InBoxer has put up an Enron Email site that lets anyone explore and search the collection on the Web. InBoxer is not a research group, but a company that sells an “anti-risk appliance” that is used to detect when email that is about to be sent or has been sent violates policy. (There should be a good market for this in the Government, too!).

You can also surf the corpus via a simple database interface at UC Berkeley.

William Cohen of CMU describes the collection:

This dataset was collected and prepared by the CALO Project (A Cognitive Assistant that Learns and Organizes). It contains data from about 150 users, mostly senior management of Enron, organized into folders. The corpus contains a total of about 0.5M messages. This data was originally made public, and posted to the web, by the Federal Energy Regulatory Commission during its investigation. … The dataset here does not include attachments, and some messages have been deleted “as part of a redaction effort due to requests from affected employees”.

Now it’s convenient to explore corporate malfeasance on the Web.

SemNews: NLP system generates Semantic Web representation of news summaries

January 12th, 2006, by Tim Finin, posted in Swoogle, NLP, Ontologies, AI, Web, Semantic Web

SemNews is a prototype application being developed by UMBC Ph.D. student Akshay Java that uses a sophisticated text understanding system to interpret summaries of news stories, publishes the results on the semantic web and provides browsing and query services over them. The project is the result of a collaboration between the UMBC’s Institute for Language and Information Technologies and Ebiquity Laboratory with partial support from the Lockheed Martin Corporation.

SemNews monitors a number of news source RSS feeds and processes new stories as they are published. After extracting a story’s metadata, its news summary is interpreted by the OntoSem text analyzer which does a syntactic, semantic, and pragmatic analysis of the text, resulting in its text meaning representation or TMR. A TMR is a language-neutral description (an interlingua) of the meaning conveyed in a natural language text. In addition to providing information about the lexical-semantic dependencies in the text, the TMR represents stylistic factors, discourse relations, speaker attitudes, and other pragmatic factors present in the discourse structure. In doing so, the TMR captures not only the meaning of individual elements in the text, but also the relations between those elements, and captures both propositional and non-propositional components of textual meaning. OntoSem’s TMRs are represented in a custom frame-based representation language and grounded in the Mikrokosmos ontology, an extensive ontology with over 30K concepts and nearly 400K entities.

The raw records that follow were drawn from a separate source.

(* ===== verification/FixedPoint.v ===== *)
(** * Fixed-point arithmetic (src/pintos/src/threads/fixed-point.h)

    A real number is an integer that counts units of 1/[FRAC].  The macros are
    translated with C's division, which truncates towards zero ([Z.quot]); the
    width of a result is that of the variable it is stored in, and is applied
    where the macros are used. *)

From S2P Require Import Prelude.

Definition FRAC : Z := Z.shiftl 1 14.

Definition TO_FP (n : Z) : Z := n * FRAC.
Definition TO_INT (x : Z) : Z := x `quot` FRAC.
Definition ROUND_TO_INT (x : Z) : Z :=
  if 0 <=? x then (x + FRAC `quot` 2) `quot` FRAC else (x - FRAC `quot` 2) `quot` FRAC.

Definition FADD_F (x y : Z) : Z := x + y.
Definition FSUB_F (x y : Z) : Z := x - y.
Definition FMUL_F (x y : Z) : Z := (x * y) `quot` FRAC.
Definition FDIV_F (x y : Z) : Z := (x * FRAC) `quot` y.

Definition FADD_I (x n : Z) : Z := x + n * FRAC.
Definition FSUB_I (x n : Z) : Z := x - n * FRAC.
Definition FMUL_I (x n : Z) : Z := x * n.
Definition FDIV_I (x n : Z) : Z := x `quot` n.

(** ** Error of the operations *)

Lemma FRAC_eq : FRAC = 16384.
Proof. done. Qed.

(** Truncated division moves a number towards zero by less than one unit. *)
Lemma quot_error a b : 0 < b → Z.abs (a - b * (a `quot` b)) < b.
Proof. intros. pose proof (Z.quot_rem' a b). pose proof (Z.rem_bound_abs a b). lia. Qed.

Lemma TO_INT_FP n : TO_INT (TO_FP n) = n.
Proof. unfold TO_INT, TO_FP. by rewrite Z.quot_mul. Qed.

(** Rounding gives the nearest integer: the error is at most one half. *)
Lemma ROUND_TO_INT_nearest x : 2 * Z.abs (x - TO_FP (ROUND_TO_INT x)) ≤ FRAC.
Proof.
  unfold ROUND_TO_INT, TO_FP. rewrite FRAC_eq. change (16384 `quot` 2) with 8192.
  destruct (Z.leb_spec 0 x); Z.to_euclidean_division_equations; lia.
Qed.
Lemma ROUND_FP n : ROUND_TO_INT (TO_FP n) = n.
Proof.
  unfold ROUND_TO_INT, TO_FP. rewrite FRAC_eq. change (16384 `quot` 2) with 8192.
  destruct (Z.leb_spec 0 (n * 16384)); Z.to_euclidean_division_equations; lia.
Qed.

(** The fixed-point operations are exact up to one unit in the last place: the
    product and the quotient of two fixed-point numbers are the true values
    truncated towards zero, integers survive the conversion to fixed point and
    back in both roundings, and rounding is to the nearest integer. *)
Theorem fixed_point_accurate x y n :
  (Z.abs (x * y - FRAC * FMUL_F x y) < FRAC) ∧
  (0 < y → Z.abs (x * FRAC - y * FDIV_F x y) < y) ∧
  TO_INT (TO_FP n) = n ∧ ROUND_TO_INT (TO_FP n) = n ∧
  2 * Z.abs (x - TO_FP (ROUND_TO_INT x)) ≤ FRAC.
Proof.
  split_and!; [by apply quot_error| |apply TO_INT_FP|apply ROUND_FP|apply ROUND_TO_INT_nearest].
  intros. by apply quot_error.
Qed.

Lemma fixed_point_accurate_witness :
  Z.abs (TO_FP 59 * TO_FP 1 - FRAC * FMUL_F (TO_FP 59) (TO_FP 1)) < FRAC ∧
  Z.abs (TO_FP 59 * FRAC - TO_FP 60 * FDIV_F (TO_FP 59) (TO_FP 60)) < TO_FP 60.
Proof.
  split; [exact (proj1 (fixed_point_accurate (TO_FP 59) (TO_FP 1) 0))|].
  destruct (fixed_point_accurate (TO_FP 59) (TO_FP 60) 0) as (_ & H & _). apply H. reflexivity.
Defined.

Each story’s metadata and TMR are translated into the Semantic Web language OWL via the OntoSem2OWL translator developed for this project. The results are then added to a special collection indexed by the Swoogle search engine and also put into a RDF triple store. These are used to support several services enabling people and agents to semantically browse, query and visualize the stories in the collection, enabling access to information that would otherwise not be easy to find using simple keyword based search.

For example, one can browse through the story collection via the ontology to find stories that involve certain concepts, such as a terrorist organization; find all stories that involve an entities in OntoSem’s onomasticon, such as al qaeda or Karbala; visualize the stories on a map based on the locations they reference; or construct an arbitrary query, such as finding “stories in which the nation named Afghanistan was the location of a bombing event.” Users can also define semantic “alerts” as queries over the RDF triple store and/or the Swoogle collection. For each alert, SemNews will generate an RSS feed of the results.

The SemNews system is currently a research prototype that is being used to refine the underlying technologies and to explore how the sophisticated automatic linguistic processing of text can be integrated into the Semantic Web and conventional web applications. Ongoing work on SemNews includes an evaluation of its semantic recall and precision as well as a service that can group and cluster stories based on their semantic representations.